### Work order
Taking the line with "Definition nc4hw4_offset (C" as the first and the line with "n * (round_up4 C * HW) +" as the last, set down exactly every line in that range from the entries below, and no more.
** Data under study follows **
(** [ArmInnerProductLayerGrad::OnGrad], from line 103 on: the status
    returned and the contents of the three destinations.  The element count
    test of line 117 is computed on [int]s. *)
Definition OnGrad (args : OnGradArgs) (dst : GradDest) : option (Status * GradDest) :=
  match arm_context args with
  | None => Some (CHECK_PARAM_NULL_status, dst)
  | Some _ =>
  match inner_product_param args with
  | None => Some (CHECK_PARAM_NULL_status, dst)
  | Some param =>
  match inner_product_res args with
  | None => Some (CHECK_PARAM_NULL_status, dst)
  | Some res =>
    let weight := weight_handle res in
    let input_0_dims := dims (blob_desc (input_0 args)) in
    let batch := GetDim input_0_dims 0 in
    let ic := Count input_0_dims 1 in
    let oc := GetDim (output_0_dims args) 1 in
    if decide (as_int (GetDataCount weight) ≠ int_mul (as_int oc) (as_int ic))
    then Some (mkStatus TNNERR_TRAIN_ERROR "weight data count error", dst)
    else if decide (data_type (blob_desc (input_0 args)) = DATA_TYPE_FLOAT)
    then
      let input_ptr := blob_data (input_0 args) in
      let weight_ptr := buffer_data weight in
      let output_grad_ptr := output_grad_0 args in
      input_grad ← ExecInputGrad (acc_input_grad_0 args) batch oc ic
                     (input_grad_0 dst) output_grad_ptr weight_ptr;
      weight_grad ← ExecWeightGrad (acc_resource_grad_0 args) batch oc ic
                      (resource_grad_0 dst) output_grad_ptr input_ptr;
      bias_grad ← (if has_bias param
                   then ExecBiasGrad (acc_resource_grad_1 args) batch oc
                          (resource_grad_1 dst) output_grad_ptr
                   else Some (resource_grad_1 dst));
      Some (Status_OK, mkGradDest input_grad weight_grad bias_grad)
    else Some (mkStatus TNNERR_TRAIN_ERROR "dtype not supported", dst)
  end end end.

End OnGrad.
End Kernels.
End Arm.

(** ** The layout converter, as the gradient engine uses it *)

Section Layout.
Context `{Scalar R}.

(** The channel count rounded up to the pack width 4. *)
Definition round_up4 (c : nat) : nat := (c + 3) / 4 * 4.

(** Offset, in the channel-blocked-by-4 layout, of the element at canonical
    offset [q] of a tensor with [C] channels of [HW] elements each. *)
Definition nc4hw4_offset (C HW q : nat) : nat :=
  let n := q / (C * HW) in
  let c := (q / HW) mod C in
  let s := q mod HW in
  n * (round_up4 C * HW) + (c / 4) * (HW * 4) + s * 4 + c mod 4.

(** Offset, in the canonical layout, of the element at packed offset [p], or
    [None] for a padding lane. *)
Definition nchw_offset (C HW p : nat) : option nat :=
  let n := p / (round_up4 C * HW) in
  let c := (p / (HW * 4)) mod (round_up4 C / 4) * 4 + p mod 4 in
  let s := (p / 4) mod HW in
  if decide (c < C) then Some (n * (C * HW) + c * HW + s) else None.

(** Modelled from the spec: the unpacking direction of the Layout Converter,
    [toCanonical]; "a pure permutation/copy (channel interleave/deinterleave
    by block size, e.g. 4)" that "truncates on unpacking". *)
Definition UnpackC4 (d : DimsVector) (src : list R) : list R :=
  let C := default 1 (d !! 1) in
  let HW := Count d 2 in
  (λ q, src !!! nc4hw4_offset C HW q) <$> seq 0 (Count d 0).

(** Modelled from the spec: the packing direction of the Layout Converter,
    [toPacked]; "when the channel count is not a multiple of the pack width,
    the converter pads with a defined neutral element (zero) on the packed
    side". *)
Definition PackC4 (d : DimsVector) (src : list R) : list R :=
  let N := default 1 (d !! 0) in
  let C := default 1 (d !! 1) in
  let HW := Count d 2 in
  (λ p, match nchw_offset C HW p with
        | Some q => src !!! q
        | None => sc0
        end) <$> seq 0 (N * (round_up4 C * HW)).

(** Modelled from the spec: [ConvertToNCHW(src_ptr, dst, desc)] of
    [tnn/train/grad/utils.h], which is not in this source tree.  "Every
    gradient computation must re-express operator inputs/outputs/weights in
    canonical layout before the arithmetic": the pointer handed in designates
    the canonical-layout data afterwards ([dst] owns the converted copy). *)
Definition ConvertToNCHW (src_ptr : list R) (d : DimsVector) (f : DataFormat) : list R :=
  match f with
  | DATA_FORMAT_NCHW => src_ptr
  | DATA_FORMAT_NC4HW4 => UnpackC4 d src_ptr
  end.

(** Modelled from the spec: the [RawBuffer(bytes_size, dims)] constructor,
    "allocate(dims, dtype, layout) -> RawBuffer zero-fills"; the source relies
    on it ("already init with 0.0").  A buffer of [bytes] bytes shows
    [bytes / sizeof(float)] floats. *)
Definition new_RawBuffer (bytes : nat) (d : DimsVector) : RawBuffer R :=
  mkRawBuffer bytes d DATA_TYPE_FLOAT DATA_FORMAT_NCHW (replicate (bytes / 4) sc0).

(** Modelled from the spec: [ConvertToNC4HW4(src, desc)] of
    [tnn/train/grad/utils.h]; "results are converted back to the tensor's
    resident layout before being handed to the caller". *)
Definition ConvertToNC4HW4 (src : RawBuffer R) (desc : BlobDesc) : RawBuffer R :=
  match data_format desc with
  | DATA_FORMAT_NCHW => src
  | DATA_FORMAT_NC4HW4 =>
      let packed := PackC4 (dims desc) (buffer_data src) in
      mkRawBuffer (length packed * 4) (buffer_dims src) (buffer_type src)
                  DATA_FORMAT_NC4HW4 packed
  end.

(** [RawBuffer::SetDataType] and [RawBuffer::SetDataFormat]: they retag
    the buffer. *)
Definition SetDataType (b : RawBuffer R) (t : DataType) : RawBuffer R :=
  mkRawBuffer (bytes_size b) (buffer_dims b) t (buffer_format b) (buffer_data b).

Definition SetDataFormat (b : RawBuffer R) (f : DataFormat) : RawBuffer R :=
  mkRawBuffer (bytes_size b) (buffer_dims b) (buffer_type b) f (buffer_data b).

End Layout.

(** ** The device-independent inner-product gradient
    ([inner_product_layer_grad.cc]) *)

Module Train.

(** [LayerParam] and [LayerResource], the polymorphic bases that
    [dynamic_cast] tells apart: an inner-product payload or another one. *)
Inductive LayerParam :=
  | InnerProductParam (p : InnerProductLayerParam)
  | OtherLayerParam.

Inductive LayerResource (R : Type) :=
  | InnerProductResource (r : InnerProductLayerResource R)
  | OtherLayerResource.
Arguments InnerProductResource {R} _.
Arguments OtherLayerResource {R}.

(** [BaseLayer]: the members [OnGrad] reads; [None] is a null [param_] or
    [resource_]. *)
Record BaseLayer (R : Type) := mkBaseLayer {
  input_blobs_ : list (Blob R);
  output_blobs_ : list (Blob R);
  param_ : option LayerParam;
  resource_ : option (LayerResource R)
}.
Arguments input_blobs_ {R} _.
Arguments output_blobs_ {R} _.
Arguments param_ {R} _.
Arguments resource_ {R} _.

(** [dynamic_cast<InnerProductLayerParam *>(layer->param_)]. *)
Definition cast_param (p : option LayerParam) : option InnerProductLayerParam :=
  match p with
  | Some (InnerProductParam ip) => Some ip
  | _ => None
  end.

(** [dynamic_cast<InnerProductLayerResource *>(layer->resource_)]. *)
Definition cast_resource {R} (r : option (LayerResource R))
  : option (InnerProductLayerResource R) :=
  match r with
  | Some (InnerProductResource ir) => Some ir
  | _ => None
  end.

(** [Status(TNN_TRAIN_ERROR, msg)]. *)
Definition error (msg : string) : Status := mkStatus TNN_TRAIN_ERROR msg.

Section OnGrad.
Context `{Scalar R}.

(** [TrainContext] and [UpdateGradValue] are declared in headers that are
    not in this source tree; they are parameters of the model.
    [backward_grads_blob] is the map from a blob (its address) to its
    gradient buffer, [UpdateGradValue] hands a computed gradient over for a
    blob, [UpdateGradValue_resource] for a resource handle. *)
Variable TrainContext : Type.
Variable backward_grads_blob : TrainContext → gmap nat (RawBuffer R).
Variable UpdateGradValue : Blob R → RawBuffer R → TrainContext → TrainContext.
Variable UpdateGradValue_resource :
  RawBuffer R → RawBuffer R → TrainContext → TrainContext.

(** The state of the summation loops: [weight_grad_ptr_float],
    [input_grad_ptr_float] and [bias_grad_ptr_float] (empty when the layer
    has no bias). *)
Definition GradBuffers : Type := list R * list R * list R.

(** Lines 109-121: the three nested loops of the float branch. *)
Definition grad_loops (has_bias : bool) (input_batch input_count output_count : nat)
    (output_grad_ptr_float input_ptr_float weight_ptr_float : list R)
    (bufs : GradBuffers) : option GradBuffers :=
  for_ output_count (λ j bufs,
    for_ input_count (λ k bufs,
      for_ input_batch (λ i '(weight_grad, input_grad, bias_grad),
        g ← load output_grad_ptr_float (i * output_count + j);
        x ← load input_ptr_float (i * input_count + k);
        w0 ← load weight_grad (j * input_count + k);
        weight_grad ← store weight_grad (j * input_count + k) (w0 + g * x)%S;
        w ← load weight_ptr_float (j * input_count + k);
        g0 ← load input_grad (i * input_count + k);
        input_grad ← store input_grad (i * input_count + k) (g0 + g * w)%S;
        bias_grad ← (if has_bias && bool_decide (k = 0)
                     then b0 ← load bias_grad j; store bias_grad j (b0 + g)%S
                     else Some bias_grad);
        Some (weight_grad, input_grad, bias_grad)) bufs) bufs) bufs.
** End of Data under study **
** Data under study follows **
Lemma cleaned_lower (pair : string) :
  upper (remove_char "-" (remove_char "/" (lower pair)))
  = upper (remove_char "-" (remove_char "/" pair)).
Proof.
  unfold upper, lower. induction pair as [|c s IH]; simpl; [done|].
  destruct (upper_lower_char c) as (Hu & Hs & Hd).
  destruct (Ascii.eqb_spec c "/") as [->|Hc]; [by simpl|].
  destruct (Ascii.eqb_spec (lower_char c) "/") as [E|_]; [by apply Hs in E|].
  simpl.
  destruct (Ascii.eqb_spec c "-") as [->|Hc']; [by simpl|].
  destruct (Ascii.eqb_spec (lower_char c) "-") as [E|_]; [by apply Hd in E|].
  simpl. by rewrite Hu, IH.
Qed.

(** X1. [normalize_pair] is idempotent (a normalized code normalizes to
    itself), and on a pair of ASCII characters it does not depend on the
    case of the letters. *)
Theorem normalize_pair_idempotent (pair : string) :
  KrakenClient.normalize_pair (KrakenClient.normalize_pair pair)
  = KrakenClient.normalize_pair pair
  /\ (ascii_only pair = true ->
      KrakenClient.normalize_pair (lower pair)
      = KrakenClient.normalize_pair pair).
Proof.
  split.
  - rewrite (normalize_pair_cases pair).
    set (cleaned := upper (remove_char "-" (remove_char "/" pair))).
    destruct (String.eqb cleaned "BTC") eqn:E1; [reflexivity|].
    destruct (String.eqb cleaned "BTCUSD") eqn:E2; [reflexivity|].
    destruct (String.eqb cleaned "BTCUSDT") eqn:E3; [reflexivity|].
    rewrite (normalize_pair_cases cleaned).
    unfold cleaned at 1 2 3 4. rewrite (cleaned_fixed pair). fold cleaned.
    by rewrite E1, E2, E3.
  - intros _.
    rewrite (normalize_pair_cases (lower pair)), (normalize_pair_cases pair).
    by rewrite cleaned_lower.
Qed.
** End of Data under study **
### Task response
Definition nc4hw4_offset (C HW q : nat) : nat :=
  let n := q / (C * HW) in
  let c := (q / HW) mod C in
  let s := q mod HW in
  n * (round_up4 C * HW) + (c / 4) * (HW * 4) + s * 4 + c mod 4.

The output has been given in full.